|Never again will a single story be told as though it were the only one – John Berger
Last summer, I was in Nigeria to promote the publication of the Nigerian edition of my book – Voice of America. The readings I gave in Nigeria were very far from the subdued bookish events that I had done for the book both in the U.S and in Europe. This was a Made in Nigeria book tour. It had the robustness and boisterousness that is so typically Nigerian. I thoroughly enjoyed myself.
What I did not enjoy was having the phrase the danger of a single story thrown at me over and over again. None of those who harangued me with this phrase had heard of John Berger or read his novel G. The novel won the Booker Prize in 1972 and the writer famously donated half of the prize money to the Black Panther Party. They could care less about the origin of the expression that they now chanted like a mantra.
I wished that there was some way I could reassure them that their fears were unfounded. As Arundathi Roy once remarked – There can never be a single story. There are only ways of seeing. So when I tell a story… I tell it as a story-teller who wants to share her way of seeing.

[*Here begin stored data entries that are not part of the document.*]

(* ===== verification/ShardReports.v ===== *)
(** * Shard reports and the application root

    [crates/quil-execution/src/token_intrinsic/shard_accumulator.rs] and the block
    summary of [roots.rs]: a shard's report of its part of the coin accumulator,
    its record, where the parts sit in the accumulator, and the application root
    folded from every shard's report. *)

From stdpp Require Import sorting.
From S2P Require Import Prelude Bytes Merkle CoinTree CoinTreeCorrect ShardedTree ShardedCorrect CoinBlocks.

Definition REPORT_VERSION : bytes := z2b <$> [81; 67; 84; 51; 65; 82; 0; 1].
Definition ATTESTING_REPORT_VERSION : bytes := z2b <$> [81; 67; 84; 51; 65; 82; 0; 2].
Definition ATTESTATION_BYTES : nat := 8 + 8 + 8.
Definition MAX_LAYERS : nat := MAX_BLOCK_BITS - INITIAL_BLOCK_BITS + 1.
Definition MAX_NONEMPTY_BLOCKS : nat := 1024.

(** [windows(2).any(|pair| key(pair[0]) >= key(pair[1]))] *)
Fixpoint not_ascending {A} (key : A -> Z) (l : list A) : bool :=
  match l with
  | x :: ((y :: _) as r) => (key y <=? key x) || not_ascending key r
  | _ => false
  end.

(** [chunks_exact(n)] on [k] chunks. *)
Definition chunks (k n : nat) (l : bytes) : list bytes := (fun i => take n (drop (i * n) l)) <$> seq 0 k.

(** A [map] that stops at the first error. *)
Fixpoint try_map {A B} (f : A -> outcome B) (l : list A) : outcome (list B) :=
  match l with
  | [] => Ok []
  | x :: r => y ← f x; ys ← try_map f r; Ok (y :: ys)
  end.

Record BlockAttestation : Type := mkAttestation { a_block : Z; a_coins : Z; a_escrows : Z }.

Section reports.
Context {Membership : MembershipKey}.

Definition LAYER_BYTES : nat := 1 + 8 + NODE_BYTES.
Definition MAX_REPORT_BYTES : nat := 8 + 32 + 1 + MAX_LAYERS * LAYER_BYTES + 1 + MAX_LAYERS * ATTESTATION_BYTES.

Record SubtreeReport : Type := mkSubtree { width : nat; coins : Z; root : MNode }.
Record ShardReport : Type := mkReport {
  rp_context : bytes;
  subtrees : list SubtreeReport;
  attestations : list BlockAttestation;
}.

(** [ShardReport::validate] *)
Definition report_validate (r : ShardReport) : outcome unit :=
  if (match subtrees r, attestations r with [], [] => true | _, _ => false end) || (MAX_LAYERS <? length (subtrees r))%nat
  then Err InvalidArgument
  else if (MAX_LAYERS <? length (attestations r))%nat || not_ascending a_block (attestations r)
          || existsb (fun a => negb (is_allocated_width MAX_BLOCK_BITS (a_block a))) (attestations r)
  then Err InvalidArgument
  else if not_ascending (fun s => Z.of_nat (width s)) (subtrees r) then Err InvalidArgument
  else if existsb (fun s => (coins s =? 0) || negb ((INITIAL_BLOCK_BITS <=? width s)%nat && (width s <=? MAX_BLOCK_BITS)%nat))
            (subtrees r)
  then Err InvalidArgument else Ok tt.

Definition put_subtree (s : SubtreeReport) : bytes := z2b (Z.of_nat (width s)) :: be_bytes 8 (coins s) ++ to_bytes (root s).
Definition put_attestation (a : BlockAttestation) : bytes :=
  be_bytes 8 (a_block a) ++ be_bytes 8 (a_coins a) ++ be_bytes 8 (a_escrows a).

(** [ShardReport::encode] *)
Definition report_encode (r : ShardReport) : outcome bytes :=
  _ ← report_validate r;
  Ok ((match attestations r with [] => REPORT_VERSION | _ => ATTESTING_REPORT_VERSION end) ++ rp_context r ++
      [z2b (Z.of_nat (length (subtrees r)))] ++ concat (put_subtree <$> subtrees r) ++
      match attestations r with
      | [] => []
      | l => z2b (Z.of_nat (length l)) :: concat (put_attestation <$> l)
      end).

Definition get_attestation (entry : bytes) : BlockAttestation :=
  mkAttestation (be_Z (slice 0 8 entry)) (be_Z (slice 8 8 entry)) (be_Z (drop 16 entry)).
Definition get_subtree (layer : bytes) : outcome SubtreeReport :=
  match from_bytes (drop 9 layer) with
  | None => Err InvalidArgument
  | Some n => Ok (mkSubtree (Z.to_nat (b2z (nth 0 layer (z2b 0)))) (be_Z (slice 1 8 layer)) n)
  end.

(** The attestations of [ShardReport::decode]. *)
Definition decode_attestations (bs : bytes) (attesting : bool) (layers_end : nat) : outcome (list BlockAttestation) :=
  if attesting then
    match bs !! layers_end with
    | None => Err InvalidArgument
    | Some b =>
        let count := Z.to_nat (b2z b) in
        if (count =? 0)%nat || negb (length bs =? layers_end + 1 + count * ATTESTATION_BYTES)%nat then Err InvalidArgument
        else Ok (get_attestation <$> chunks count ATTESTATION_BYTES (drop (layers_end + 1) bs))
    end
  else if negb (length bs =? layers_end)%nat then Err InvalidArgument else Ok [].

(** [ShardReport::decode] *)
Definition report_decode (bs : bytes) : outcome ShardReport :=
  let attesting := bool_decide (take 8 bs = ATTESTING_REPORT_VERSION) in
  if (length bs <? 8 + 32 + 1)%nat || (MAX_REPORT_BYTES <? length bs)%nat
     || (negb (bool_decide (take 8 bs = REPORT_VERSION)) && negb attesting)
  then Err InvalidArgument
  else
    let layers := Z.to_nat (b2z (nth 40 bs (z2b 0))) in
    let layers_end := (41 + layers * LAYER_BYTES)%nat in
    atts ← decode_attestations bs attesting layers_end;
    subs ← try_map get_subtree (chunks layers LAYER_BYTES (drop 41 bs));
    let r := mkReport (slice 8 32 bs) subs atts in
    _ ← report_validate r; Ok r.

(** ** Positions of reports *)

(** [subtree_position] *)
Definition subtree_position (width : nat) (shard : list bool) : outcome (nat * Z) :=
  if negb ((INITIAL_BLOCK_BITS <=? width)%nat && (width <=? MAX_BLOCK_BITS)%nat) then Err InvalidArgument
  else if (width <? length shard)%nat then Err InvalidArgument
  else Ok ((SUBTREE_BITS + width - length shard)%nat,
           Z.lor (2 ^ Z.of_nat (length shard)) (path_value shard)).

(** ** Block summaries *)

Local Abbreviation entry := (Z * Z * MNode)%type.
Definition e_block (e : entry) : Z := e.1.1.
Definition e_coins (e : entry) : Z := e.1.2.
Definition e_root (e : entry) : MNode := e.2.

(** [BlockSummary::put] on the sorted list of entries. *)
Fixpoint insert_entry (e : entry) (l : list entry) : list entry :=
  match l with
  | [] => [e]
  | x :: r => if e_block e =? e_block x then e :: r
              else if e_block e <? e_block x then e :: l else x :: insert_entry e r
  end.
Definition summary_put (summary : list entry) (e : entry) : outcome (list entry) :=
  if bool_decide (search e_block (e_block e) summary = None) && (MAX_NONEMPTY_BLOCKS <=? length summary)%nat
  then Err InvalidArgument else Ok (insert_entry e summary).

(** [BlockSummary::count], [root_of] and [roots] *)
Definition summary_count (summary : list entry) (b : Z) : Z := default 0 (e_coins <$> search e_block b summary).
Definition summary_root_of (summary : list entry) (b : Z) : option MNode := e_root <$> search e_block b summary.
Definition summary_roots (summary : list entry) : list (Z * MNode) := (fun e => (e_block e, e_root e)) <$> summary.

(** ** A shard's report from its summary *)

(** [blocks.iter().try_fold(..)] *)
Fixpoint sum_coins (total : Z) (l : list entry) : outcome Z :=
  match l with
  | [] => Ok total
  | e :: r => match checked_add_u64 total (e_coins e) with
              | Some t => sum_coins t r
              | None => Err InvalidArgument
              end
  end.

(** The entries of one layer, in order: [layers.entry(creation_width(block))]. *)
Definition layer_of_width (shard : list bool) (summary : list entry) (w : nat) : list entry :=
  List.filter (fun e => (0 <? e_coins e) && shard_owns_block shard (e_block e) && (creation_width (e_block e) =? w)%nat) summary.

(** The loop body of [report_from_summary] for one width. *)
Definition report_layer (context : bytes) (shard : list bool) (w : nat) (bs : list entry) : outcome SubtreeReport :=
  p ← subtree_position w shard;
  let first_block := Z.shiftl p.2 (Z.of_nat (p.1 - SUBTREE_BITS)) in
  nodes ← try_map (fun e => i ← ck_u64 (e_block e - first_block); Ok (mkPlaced SUBTREE_BITS i (e_root e))) bs;
  root ← (if (p.1 =? SUBTREE_BITS)%nat then
            match nodes with
            | [nd] => if p_index nd =? 0 then Ok (p_node nd) else Err InvalidArgument
            | _ => Err InvalidArgument
            end
          else match fold_sparse context p.1 nodes with inr n => Ok n | inl _ => Err InvalidArgument end);
  coins ← sum_coins 0 bs;
  Ok (mkSubtree w coins root).

(** The widths of non-empty layers, ascending; a creation width is below 64. *)
Definition layer_widths (shard : list bool) (summary : list entry) : list nat :=
  List.filter (fun w => negb (length (layer_of_width shard summary w) =? 0)%nat) (seq 0 64).

(** [report_from_summary] *)
Definition report_from_summary (context : bytes) (shard : list bool) (summary : list entry) (atts : list BlockAttestation)
  : outcome (option ShardReport) :=
  subs ← try_map (fun w => report_layer context shard w (layer_of_width shard summary w)) (layer_widths shard summary);
  match subs, atts with
  | [], [] => Ok None
  | _, _ => Ok (Some (mkReport context subs atts))
  end.

(** [fold_application_root] *)
Definition fold_application_root (context : bytes) (subs : list (nat * list bool * MNode)) : outcome MNode :=
  nodes ← try_map (fun s => p ← subtree_position s.1.1 s.1.2; Ok (mkPlaced p.1 p.2 s.2)) subs;
  match fold_sparse context DEPTH nodes with
  | inr n => Ok n
  | inl _ => Err InvalidArgument
  end.
End reports.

Whenever I read in the U.S. and in Europe people tend to ask me if I see myself as an African writer. I am without any doubt an African writer. I do of course see why some will balk at the term. What I do not understand is why this group of writers does not have a problem with being called African. They seem to be saying – African is fine just don’t add writer to it. Or writer is fine as long as you don’t add African to it. As the writer Helon Habila once said, it is possible to start out as an African writer and end up as an Australian writer or British writer. JM Coetzee started out as an African writer though he is not one now. So did Doris Lessing who was born in Rhodesia.
Why is being identified as an African writer problematic and unhelpful for some? Is it possible that we fear the images that being African conjures? – images of war, diseases, child soldiers, poverty etc.
The writers in this issue were told to work around the theme of Identity. They handle this theme in very different ways. It is no surprise that their ways of seeing differ. This is as it should be. They tell multiple stories. They remind us that there are many stories to tell and many ways of seeing.